Uhola Primary School

Project Name: Uhola Primary School
Cost: $45,000

In Nyanza Province of western Kenya (about 100 miles from Obama's grandma), many very poor grandparents are struggling to feed and educate their grandchildren. The children's parents are dead, and the children's care has fallen to people who thought they would be the cared for, not the caregivers. Kenya Works was the first group of white people to visit the village. Our mission is to finance school construction. We agreed to help because the present school is crumbling and has no windows. The classroom floors are cow dung, and that has to be reapplied every Friday afternoon. We also hope to establish a school lunch program after the school is built.

The grandparents are so supportive of Kenya Works's efforts, that a hundred plus came to plead the school's case. Despite their age and infirmities, the grandparents plan to make the bricks for the school from the mud in their back yards.

Maasai Joy Children's Centre

Project Name: Maasai Joy Children's Centre
Cost: $8,000

Ernest Kutingala masterminded Maasai Joy Children's Centre in Arusha, Tanzania because he wanted all the advantages of the developed world for the disadvantaged children near his home. Ernest guides people climbing Mount Kilimanjaro. His exposure to technology motivated him to build a primary school with computers. Currently, computer access is available to 2% of the people in Kenya and Tanzania. All access is dial-up, and the fiber optic cable is months away. For Maasai Joy to have connectivity, we had to construct a tower. Now we need the funds to hire more full-time teachers because being ahead of the pack isn't cheap.

Mcedo Primary School

Project Name: Mcedo Primary School
Cost: $800
Per girl each year for four years

Mcedo Primary is located in the Nairobi's slum of Mathare. Mathare is home to 500,000 people and is a warren of dirt roads, illegal liquor stills, wood shacks and the much feared and outlawed Mungiki squad. Mcedo Primary has 126 girls and 137 boys. The school provides porridge mid-morning which for some is the only meal in a day. Mcedo needs a kitchen, classrooms, food stuffs, fuel, plates, cups, plastic bags, water tanks, wheelbarrows, balls, games, underwear and sanitary napkins. To start, Kenya Works hopes to provide high school scholarships for poor but bright and deserving 12 and 13 year-old girls. They must go to boarding schools to remove them from Mathare. If they aren't educated they will be married off or resort to prostitution.

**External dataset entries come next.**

(* ===== verification/StreamGenSpec.v ===== *)
(** * What the generators write

    The METIS file lists the neighbours that the written updates give each node; the
    old generator's graph is two paths and every edge between them; the single-cut
    stream inserts only edges that are absent, deletes only edges that are there, and
    leaves the two paths. *)

From Stdlib Require Import NArith Lia.
From stdpp Require Import base list gmap numbers sorting.
From S2P Require Import Prelude Util CCSketchAlg StreamGen.

(** ** Neighbour lists *)

(** The neighbours of [u] that edges give it, in their order. *)
Definition adj (es : list Edge) (u : nat) : list nat :=
  es ≫= λ e, (if src e =? u then [dst e] else []) ++ (if dst e =? u then [src e] else []).

Lemma adj_app es1 es2 u : adj (es1 ++ es2) u = adj es1 u ++ adj es2 u.
Proof. apply bind_app. Qed.

(** [m] has the neighbours of every node that has one, and no other entry. *)
Definition tracks (m : nodes_map) (es : list Edge) : Prop :=
  ∀ u, m !! u = match adj es u with [] => None | l => Some l end.

Lemma lookup_push u v m w :
  push u v m !! w = if decide (u = w) then Some (default [] (m !! u) ++ [v]) else m !! w.
Proof.
  unfold push. destruct (decide (u = w)) as [->|Hne]; [by rewrite lookup_insert_eq|by rewrite lookup_insert_ne].
Qed.

Lemma tracks_push_both m es e : tracks m es → tracks (push_both e m) (es ++ [e]).
Proof.
  intros Hm w. unfold push_both. rewrite adj_app. cbn [adj mbind list_bind].
  rewrite !lookup_push, app_nil_r. pose proof (Hm w) as Hw. pose proof (Hm (dst e)) as Hd. pose proof (Hm (src e)) as Hs.
  assert (Hdef : ∀ u, default [] (m !! u) = adj es u) by (intros u; rewrite (Hm u); by destruct (adj es u)).
  destruct (Nat.eqb_spec (src e) w) as [Hsw|Hsw], (Nat.eqb_spec (dst e) w) as [Hdw|Hdw]; cbn [app].
  - rewrite Hsw, Hdw, !decide_True by done. cbn [default id from_option]. unfold id. rewrite Hdef, <- app_assoc. by destruct (adj es w).
  - rewrite decide_False, decide_True, Hsw, Hdef by done. by destruct (adj es w).
  - rewrite decide_True, decide_False, Hdw, Hdef by congruence. by destruct (adj es w).
  - rewrite !decide_False by done. by rewrite app_nil_r.
Qed.

(** [find] before a [push_back] to the same entries changes nothing. *)
Lemma ensure_some u m : is_Some (m !! u) → ensure u m = m.
Proof. intros [l Hl]. unfold ensure. by rewrite Hl. Qed.

Lemma push_some u v x m : u = v ∨ is_Some (m !! v) → is_Some (push u x m !! v).
Proof. intros [->|H]; rewrite lookup_push; [by rewrite decide_True|destruct (decide (u = v)); eauto]. Qed.

Lemma push_ensure_comm u v x m : push v x (ensure u m) = ensure u (push v x m).
Proof.
  destruct (m !! u) as [l|] eqn:Hu.
  - rewrite !ensure_some; [done|by apply push_some; right; exists l|by exists l].
  - assert (ensure u m = <[u := []]> m) as -> by (unfold ensure; by rewrite Hu).
    destruct (decide (v = u)) as [->|Hne].
    + rewrite ensure_some by (apply push_some; by left). unfold push. rewrite lookup_insert_eq, Hu. apply insert_insert_eq.
    + unfold ensure. rewrite lookup_push, decide_False, Hu by done. unfold push. rewrite lookup_insert_ne by done.
      by apply insert_insert_ne.
Qed.

#[local] Hint Resolve push_some : core.

Lemma push_edge m u v : push v u (push u v (ensure v (ensure u m))) = push_both (mkEdge u v) m.
Proof. rewrite !push_ensure_comm, (ensure_some u), (ensure_some v); eauto 6. Qed.

Lemma push_edges m a b c d :
  push d c (push c d (push b a (push a b (ensure d (ensure c (ensure b (ensure a m))))))) =
  push_both (mkEdge c d) (push_both (mkEdge a b) m).
Proof. rewrite !push_ensure_comm, (ensure_some a), (ensure_some b), (ensure_some c), (ensure_some d); eauto 10. Qed.

(** ** The generators' states *)

(** The edges of a generator's updates. *)
Definition gen_edges (g : Gen) : list Edge := edge <$> written (calls g).

Lemma gen_edges_write e t g : gen_edges (write_update e t g) = gen_edges g ++ [e].
Proof. unfold gen_edges, written, write_update. cbn [calls]. by rewrite bind_app, fmap_app. Qed.

Lemma written_write e t g : written (calls (write_update e t g)) = written (calls g) ++ [mkUpdate e t].
Proof. unfold written, write_update. cbn [calls]. by rewrite bind_app. Qed.

(** [g] wrote the header and then the updates [us]; with METIS, its lists are those of
    the edges. *)
Definition gen_state (n m : N) (metis : bool) (us : list GraphUpdate) (g : Gen) : Prop :=
  calls g = WriteHeader n m :: ((λ u, WriteUpdates [u]) <$> us) ∧ (metis = true → tracks (nodes_list g) (edge <$> us)).

Lemma gen_state_open n m metis : gen_state n m metis [] (open_gen n m).
Proof. split; [done|]. intros _ u. cbn. by rewrite lookup_empty. Qed.

Lemma gen_state_write n m metis us g e t f :
  gen_state n m metis us g → (metis = true → ∀ es x, tracks x es → tracks (f x) (es ++ [e])) →
  gen_state n m metis (us ++ [mkUpdate e t]) (if metis then set_nodes f (write_update e t g) else write_update e t g).
Proof.
  intros [Hcalls Htracks] Hf. unfold gen_state. rewrite !fmap_app. destruct metis; cbn [set_nodes calls nodes_list write_update].
  - rewrite Hcalls. split; [done|]. intros _. by apply Hf, Htracks.
  - rewrite Hcalls. done.
Qed.

Lemma written_singles n m us : written (WriteHeader n m :: ((λ u, WriteUpdates [u]) <$> us)) = us.
Proof. unfold written. cbn. induction us as [|u us IH]; [done|]. cbn. by rewrite IH. Qed.

(** ** The paths *)

Definition insert_of (e : Edge) : GraphUpdate := mkUpdate e INSERT.

Definition path_pair (n u : nat) : list Edge := [mkEdge u (u + 1); mkEdge (u + half n) (u + 1 + half n)].

Definition path_edges (n : nat) : list Edge := seq 0 (path_length n) ≫= path_pair n.

Lemma path_step_state n m metis k us g u :
  gen_state n m metis us g → gen_state n m metis (us ++ (insert_of <$> path_pair k u)) (path_step k metis g u).
Proof.
  intros [Hcalls Htracks]. unfold path_step, gen_state. rewrite !fmap_app.
  destruct metis; cbn [set_nodes calls nodes_list write_update]; rewrite Hcalls, <- app_assoc.
  - split; [done|]. intros _. rewrite push_edges.
    pose proof (tracks_push_both _ _ (mkEdge (u + half k) (u + 1 + half k))
      (tracks_push_both _ _ (mkEdge u (u + 1)) (Htracks eq_refl))) as Hnew.
    by rewrite <- app_assoc in Hnew.
  - done.
Qed.

(** A loop whose steps each write some updates. *)
Lemma loop_state {A} n m metis (step : Gen → A → Gen) (f : A → list GraphUpdate) (l : list A) us g :
  (∀ us g a, gen_state n m metis us g → gen_state n m metis (us ++ f a) (step g a)) →
  gen_state n m metis us g → gen_state n m metis (us ++ (l ≫= f)) (foldl step g l).
Proof.
  intros Hstep. revert us g. induction l as [|a l IH]; intros us g Hg; [by rewrite app_nil_r|].
  cbn [foldl]. rewrite bind_cons, app_assoc. by apply IH, Hstep.
Qed.

Lemma bind_insert_of {A} (l : list A) (f : A → list Edge) : l ≫= (λ a, insert_of <$> f a) = insert_of <$> (l ≫= f).
Proof. induction l as [|a l IH]; [done|]. by rewrite !bind_cons, fmap_app, IH. Qed.

Lemma build_paths_state n m metis k us g :
  gen_state n m metis us g → gen_state n m metis (us ++ (insert_of <$> path_edges k)) (build_paths k metis g).
Proof.
  intros Hg. unfold path_edges. rewrite <- bind_insert_of. apply loop_state; [|done].
  intros. by apply path_step_state.
Qed.

(** ** Edges across *)

Definition cross_edges (n : nat) : list Edge := seq 0 (half n) ≫= λ u, mkEdge u <$> seq (half n) (n - half n).

Lemma cross_step_state n m metis us g u v :
  gen_state n m metis us g → gen_state n m metis (us ++ [insert_of (mkEdge u v)]) (cross_step metis u g v).
Proof.
  intros Hg. unfold cross_step. apply gen_state_write; [done|]. intros _ es x Hx. rewrite push_edge.
  by apply tracks_push_both.
Qed.

Lemma connect_halves_state n m metis k us g :
  gen_state n m metis us g → gen_state n m metis (us ++ (insert_of <$> cross_edges k)) (connect_halves k metis g).
Proof.
  intros Hg. unfold cross_edges. rewrite <- bind_insert_of. apply loop_state; [|done]. clear.
  intros us g u Hg. replace (insert_of <$> (mkEdge u <$> seq (half k) (k - half k)))
    with (seq (half k) (k - half k) ≫= λ v, [insert_of (mkEdge u v)]).
  2:{ rewrite <- list_fmap_compose. induction (seq _ _) as [|v l IH]; [done|]. by rewrite bind_cons, IH. }
  apply loop_state; [|done]. intros. by apply cross_step_state.
Qed.
(** "Sniper School", the second predefined drill, with shots reported by
    the vision service: three makes from CENTER while LEFT is the current
    step, then three makes from LEFT.  CENTER is now the current step and
    the log holds 3 makes at CENTER, which reached that count on a call
    that did not complete the step.  The next shot from CENTER is a MISS,
    and it completes the step. *)
Lemma miss_completes_make_step :
  let steps := [DrillStep.mk LEFT (Some 3) None;
                DrillStep.mk CENTER (Some 3) None;
                DrillStep.mk RIGHT (Some 3) None] in
  let started := startDrill 1 steps in
  let make p n := Build_ShotCall MAKE p n n in
  let count log :=
    length (filter (fun sh => Shot.position sh = CENTER /\
                              Shot.result sh = MAKE) log) in
  DrillSelector.drill_steps <$> DrillSelector.predefinedDrills !! 1%nat
    = Some steps /\
  exists s0,
    visionShots (Some started) (Some started)
      [make CENTER 2; make CENTER 3; make CENTER 4] = Normal (Some s0) /\
    count (DrillSession.shots s0) = 3%nat /\
    DrillSession.currentStepIndex s0 = 0 /\
    exists s1,
      visionShots (Some started) (Some s0)
        [make LEFT 5; make LEFT 6; make LEFT 7] = Normal (Some s1) /\
      DrillSession.isActive s1 = true /\
      JS.index (DrillSession.steps s1) (DrillSession.currentStepIndex s1)
        = Some (DrillStep.mk CENTER (Some 3) None) /\
      exists s2,
        handleShotRecorded (Some started) (Some s1)
          (Build_ShotCall MISS CENTER 8 8) = Normal (Some s2) /\
        count (DrillSession.shots s2) = 3%nat /\
        DrillSession.currentStepIndex s2
          = DrillSession.currentStepIndex s1 + 1.
Proof.
  intros steps started make count. split; [done|].
  run_call. do 2 (split; [by vm_compute|]).
  run_call. do 2 (split; [by vm_compute|]).
  run_call. split; by vm_compute.
Qed.
Section GroupBy.
Local Open Scope list_scope.

Lemma class_eqb_eq a b : class_eqb a b = true <-> a = b.
Proof.
  destruct a as [x|], b as [y|]; simpl; split; try congruence; try reflexivity.
  - intros H. apply String.eqb_eq in H. now subst.
  - intros [= ->]. apply String.eqb_refl.
Qed.

Lemma class_eqb_neq a b : class_eqb a b = false <-> a <> b.
Proof.
  rewrite <- class_eqb_eq. destruct (class_eqb a b); split; congruence.
Qed.

Lemma Qsum_app l1 l2 : (Qsum (l1 ++ l2) == Qsum l1 + Qsum l2)%Q.
Proof.
  induction l1 as [|x l1 IH]; simpl.
  - ring.
  - rewrite IH. ring.
Qed.

Lemma in_class_snoc c rows r :
  in_class c (rows ++ [r]) =
  in_class c rows ++ (if class_eqb (Pg.predicted_class r) c then [r] else []).
Proof. unfold in_class. now rewrite filter_app. Qed.

Lemma recorded_snoc rows r :
  recorded_confidences (rows ++ [r]) =
  recorded_confidences rows
  ++ match confidence r with Some q => [q] | None => [] end.
Proof.
  unfold recorded_confidences. rewrite flat_map_app. simpl.
  now rewrite app_nil_r.
Qed.

Lemma summarises_other rows r g :
  Pg.predicted_class r <> g_class g ->
  summarises rows g -> summarises (rows ++ [r]) g.
Proof.
  intros Hne H. unfold summarises. rewrite in_class_snoc.
  apply class_eqb_neq in Hne. rewrite Hne, app_nil_r. exact H.
Qed.
(** * Concurrency and resilience primitives of openclaw

    A shallow embedding of the five primitives of [src/infra]:
    the counting semaphore, the sliding-window rate limiter (in its two
    implementations), the LRU cache with TTL, the circuit breaker and the
    throttle, together with the properties their specification states.

    Conventions.  A JavaScript [number] holding a count or a millisecond
    timestamp is a [Z]; a construction option that the code passes through
    [Math.floor] is a rational [Q] (finite numbers only: [NaN] and the
    infinities are outside the model).  Every call of the clock [now()] is an
    explicit argument of the operation that makes it, so nothing is assumed
    about two readings being equal or ordered unless a statement says so. *)

From Stdlib Require Import ZArith QArith Qround Lia.
From stdpp Require Import base list strings sorting.

Local Open Scope Z_scope.

(** The settled result of a promise: fulfilled with a value or rejected with
    the value that was thrown. *)
Inductive outcome (T E : Type) : Type :=
| Fulfilled (v : T)
| Rejected (e : E).
Arguments Fulfilled {T E} v.
Arguments Rejected {T E} e.

(** [Math.max(lo, Math.floor(x))] on a finite number. *)
Definition clamp_floor (lo : Z) (x : Q) : Z := Z.max lo (Qfloor x).

(** Running a client program: the operations of [ops] in order from state
    [s], collecting what each one returns. *)
Fixpoint exec {S A O : Type} (step : S → A → O * S) (s : S) (ops : list A)
  : list O * S :=
  match ops with
  | [] => ([], s)
  | o :: ops' =>
      let '(out, s1) := step s o in
      let '(outs, s2) := exec step s1 ops' in
      (out :: outs, s2)
  end.

(** The states a program goes through: the state after each operation. *)
Fixpoint trajectory {S A : Type} (step : S → A → S) (s : S) (ops : list A)
  : list S :=
  match ops with
  | [] => []
  | o :: ops' => step s o :: trajectory step (step s o) ops'
  end.

(* ================================================================== *)
(** * Semaphore ([semaphore.ts]) *)
(* ================================================================== *)

Module Semaphore.

(** A queued closure [() => resolve(release)] is identified by the [acquire]
    call whose promise it resolves. *)
Definition waiter := nat.

(** The closure state of [createSemaphore]: the constant [maxConcurrency],
    the counter [activeCount] and the FIFO [queue].  [resolved] logs, oldest
    first, the [acquire] promises that have been resolved with [release]:
    it is the effect of [Promise.resolve(release)] and of [next()]. *)
Record state : Type := mkState {
  maxConcurrency : Z;
  activeCount : Z;
  queue : list waiter;
  resolved : list waiter;
}.

Definition createSemaphore (concurrency : Q) : state :=
  {| maxConcurrency := clamp_floor 1 concurrency;
     activeCount := 0;
     queue := [];
     resolved := [] |}.

(** [release]: decrement, then hand the permit to the head of the queue if
    there is one.  The function takes no argument and keeps no record of who
    calls it: every [acquire] resolves with this same closure. *)
Definition release (s : state) : state :=
  let active := activeCount s - 1 in
  match queue s with
  | [] => mkState (maxConcurrency s) active [] (resolved s)
  | next :: rest =>
      mkState (maxConcurrency s) (active + 1) rest (resolved s ++ [next])
  end.

(** [acquire], called by [w]: the fast path returns a promise that is
    already resolved ([true]), the slow path pushes the closure of [w] on the
    queue and returns a pending promise ([false]). *)
Definition acquire (w : waiter) (s : state) : bool * state :=
  if activeCount s <? maxConcurrency s
  then (true,
        mkState (maxConcurrency s) (activeCount s + 1) (queue s) (resolved s ++ [w]))
  else (false,
        mkState (maxConcurrency s) (activeCount s) (queue s ++ [w]) (resolved s)).

Definition active (s : state) : Z := activeCount s.
Definition waiting (s : state) : Z := Z.of_nat (length (queue s)).
Definition limit (s : state) : Z := maxConcurrency s.

(** One step of a client program: a new [acquire] call, or the caller of
    [acquire] number [w] invoking the callback its promise resolved with. *)
Inductive op : Type :=
| Acquire (w : waiter)
| Release (w : waiter).

Definition step (s : state) (o : op) : state :=
  match o with
  | Acquire w => (acquire w s).2
  | Release _ => release s
  end.

Definition run_ops (tr : list op) (s : state) : state := fold_left step tr s.

(** A trace the clients can produce: every [acquire] call is a new promise,
    and a callback is invoked only by a caller whose promise has resolved. *)
Fixpoint feasible (s : state) (issued : list waiter) (tr : list op) : bool :=
  match tr with
  | [] => true
  | Acquire w :: tr' =>
      bool_decide (w ∉ issued) && feasible (acquire w s).2 (w :: issued) tr'
  | Release w :: tr' =>
      bool_decide (w ∈ resolved s) && feasible (release s) issued tr'
  end.

Definition released_callbacks (tr : list op) : list waiter :=
  omap (λ o, match o with Release w => Some w | Acquire _ => None end) tr.

(** Every callback is invoked at most once. *)
Definition one_shot (tr : list op) : bool :=
  bool_decide (NoDup (released_callbacks tr)).

Definition within_limit (s : state) : Prop := 0 <= active s <= limit s.

(** [run(fn)].  The body of [fn] acts on a world [W] of its own and settles
    with an outcome; [run] suspends at [await acquire()] when no permit is
    free and is resumed by the [release] of an earlier holder. *)
Section Run.
Context {W T E : Type}.

(** [Settled]: the promise of [run] has settled.  [Suspended s resume]:
    [run] is parked at [await acquire()] with the semaphore in state [s];
    [resume] is the rest of its body, run in the semaphore state and world
    it finds when the [release] of an earlier holder resolves its promise. *)
Inductive run_result : Type :=
| Settled (o : outcome T E) (s : state) (w : W)
| Suspended (s : state) (resume : state → W → outcome T E * state * W).

(** The part of [run] after [await acquire()]: the [try] block awaits [fn],
    the [finally] block calls [releaseFn], and the completion of the [try]
    block (the value or the thrown error) is the completion of [run]. *)
Definition run_granted (fn : W → outcome T E * W) (s : state) (w : W)
  : outcome T E * state * W :=
  let '(o, w') := fn w in
  (o, release s, w').

Definition run (me : waiter) (fn : W → outcome T E * W) (s : state) (w : W)
  : run_result :=
  let '(granted, s1) := acquire me s in
  if granted
  then let '(o, s2, w') := run_granted fn s1 w in Settled o s2 w'
  else Suspended s1 (run_granted fn).

End Run.
Arguments run_result : clear implicits.

(** ** Facts about the semaphore *)

Lemma limit_createSemaphore c : 1 <= limit (createSemaphore c).
Proof. unfold limit, createSemaphore, clamp_floor; simpl. lia. Qed.

Lemma limit_step s o : limit (step s o) = limit s.
Proof.
  destruct o as [w|w]; unfold step, acquire, release, limit.
  - destruct (activeCount s <? maxConcurrency s); reflexivity.
  - destruct (queue s); reflexivity.
Qed.

(** Waiters exist only while every permit is taken; this holds whatever the
    clients do, double releases included. *)
Definition queue_only_when_full (s : state) : Prop :=
  queue s ≠ [] → maxConcurrency s <= activeCount s.

Lemma queue_only_when_full_step s o :
  queue_only_when_full s → queue_only_when_full (step s o).
Proof.
  unfold queue_only_when_full, step, acquire, release.
  intros Hs. destruct o as [w|w].
  - destruct (Z.ltb_spec (activeCount s) (maxConcurrency s)); simpl; intros Hq.
    + specialize (Hs Hq). lia.
    + lia.
  - destruct (queue s) as [|next rest] eqn:Hq; simpl; intros Hq'.
    + congruence.
    + assert (maxConcurrency s <= activeCount s) by (apply Hs; discriminate).
      lia.
Qed.

Lemma queue_only_when_full_run_ops tr s :
  queue_only_when_full s → queue_only_when_full (run_ops tr s).
Proof.
  revert s. induction tr as [|o tr IH]; intros s Hs; simpl; [exact Hs|].
  apply IH, queue_only_when_full_step, Hs.
Qed.

(** The bookkeeping behind the invariant: [rel] are the callbacks already
    invoked, each one resolved before; the counter is the number of
    callbacks handed out and not yet invoked. *)
Record balanced (s : state) (issued rel : list waiter) : Prop := {
  bal_limit : 1 <= maxConcurrency s;
  bal_nodup : NoDup (resolved s ++ queue s);
  bal_issued : ∀ w, w ∈ resolved s ++ queue s → w ∈ issued;
  bal_rel : NoDup rel ∧ ∀ w, w ∈ rel → w ∈ resolved s;
  bal_count :
    activeCount s = Z.of_nat (length (resolved s)) - Z.of_nat (length rel);
  bal_le : activeCount s <= maxConcurrency s;
}.

Lemma balanced_within_limit s issued rel :
  balanced s issued rel → within_limit s.
Proof.
  intros [Hl _ _ [Hnd Hsub] Hc Hle]. unfold within_limit, active, limit.
  split; [|exact Hle].
  pose proof (submseteq_length _ _ (NoDup_submseteq _ _ Hnd Hsub)). lia.
Qed.

Lemma balanced_acquire s issued rel w :
  w ∉ issued → balanced s issued rel →
  balanced (acquire w s).2 (w :: issued) rel.
Proof.
  intros Hw [Hl Hnd Hiss [Hrnd Hsub] Hc Hle].
  assert (Hfresh : w ∉ resolved s ++ queue s) by (intros Hin; apply Hw, Hiss, Hin).
  unfold acquire.
  destruct (Z.ltb_spec (activeCount s) (maxConcurrency s)); simpl.
  - constructor; simpl; try lia.
    + rewrite <- app_assoc. simpl.
      apply (NoDup_Permutation_proper _ _ (Permutation_middle _ _ _)).
      apply NoDup_cons; split; [exact Hfresh | exact Hnd].
    + intros x Hx. rewrite <- app_assoc in Hx. simpl in Hx.
      rewrite <- Permutation_middle in Hx.
      apply elem_of_cons in Hx as [-> | Hx]; [left | right; apply Hiss, Hx].
    + split; [exact Hrnd|]. intros x Hx. apply elem_of_app. left. apply Hsub, Hx.
    + rewrite length_app. simpl. lia.
  - constructor; simpl; try lia.
    + rewrite app_assoc. apply NoDup_app. split; [exact Hnd|].
      split; [|apply NoDup_singleton].
      intros x Hx Hx'. apply list_elem_of_singleton in Hx'. subst x. exact (Hfresh Hx).
    + intros x Hx. rewrite app_assoc in Hx.
      apply elem_of_app in Hx as [Hx | Hx].
      * right. apply Hiss, Hx.
      * apply list_elem_of_singleton in Hx. subst x. left.
    + split; assumption.
Qed.

Lemma balanced_release s issued rel w :
  w ∈ resolved s → w ∉ rel → balanced s issued rel →
  balanced (release s) issued (w :: rel).
Proof.
  intros Hw Hnew [Hl Hnd Hiss [Hrnd Hsub] Hc Hle].
  assert (Hlen : (length (w :: rel) ≤ length (resolved s))%nat).
  { apply submseteq_length, NoDup_submseteq.
    - apply NoDup_cons; split; assumption.
    - intros x Hx. apply elem_of_cons in Hx as [-> | Hx]; [exact Hw | apply Hsub, Hx]. }
  simpl in Hlen.
  unfold release. destruct (queue s) as [|next rest] eqn:Hq; simpl.
  - constructor; simpl; try lia.
    + exact Hnd.
    + intros x Hx. apply Hiss. exact Hx.
    + split; [apply NoDup_cons; split; assumption|].
      intros x Hx. apply elem_of_cons in Hx as [-> | Hx]; [exact Hw | apply Hsub, Hx].
  - constructor; simpl; try lia.
    + rewrite <- app_assoc. exact Hnd.
    + intros x Hx. apply Hiss. rewrite <- app_assoc in Hx. exact Hx.
    + split; [apply NoDup_cons; split; assumption|].
      intros x Hx. apply elem_of_app. left.
      apply elem_of_cons in Hx as [-> | Hx]; [exact Hw | apply Hsub, Hx].
    + rewrite length_app. simpl. lia.
Qed.

Lemma balanced_trajectory tr : ∀ s issued rel,
  balanced s issued rel →
  feasible s issued tr = true →
  NoDup (rel ++ released_callbacks tr) →
  Forall within_limit (trajectory step s tr).
Proof.
  induction tr as [|o tr IH]; intros s issued rel Hb Hf Hnd; simpl; [constructor|].
  destruct o as [w|w]; simpl in Hf; apply andb_true_iff in Hf as [Hw Hf];
    apply bool_decide_eq_true in Hw.
  - pose proof (balanced_acquire s issued rel w Hw Hb) as Hb'.
    constructor; [eapply balanced_within_limit, Hb'|].
    eapply IH; [exact Hb' | exact Hf | exact Hnd].
  - simpl in Hnd.
    assert (Hnd' : NoDup ((w :: rel) ++ released_callbacks tr)).
    { simpl. apply (NoDup_Permutation_proper _ _ (Permutation_middle _ _ _)). exact Hnd. }
    assert (Hnew : w ∉ rel).
    { simpl in Hnd'. apply NoDup_cons in Hnd' as [Hn _].
      intros Hin. apply Hn, elem_of_app. left. exact Hin. }
    pose proof (balanced_release s issued rel w Hw Hnew Hb) as Hb'.
    constructor; [eapply balanced_within_limit, Hb'|].
    eapply IH; [exact Hb' | exact Hf | exact Hnd'].
Qed.

Lemma balanced_createSemaphore c : balanced (createSemaphore c) [] [].
Proof.
  constructor; simpl; try (unfold clamp_floor; lia).
  - apply NoDup_nil_2.
  - intros w Hw. exact Hw.
  - split; [apply NoDup_nil_2 | intros w Hw; exact Hw].
Qed.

Nyange, Gitero and Gitanga Primary Schools

Project Name: Nyange, Gitero and Gitanga Primary Schools
Cost: $900
Cost for connection to the grid

All three schools are in Naro Moru and face many of the same needs: no uniforms for orphans, electricity, new roofs, cement floors, clean water tanks, outdoor toilets and the desire for a school library. It is difficult to imagine schools without these basic necessities. In many Kenyan schools they are luxuries. For us to connect a school to the electric grid would be a victory.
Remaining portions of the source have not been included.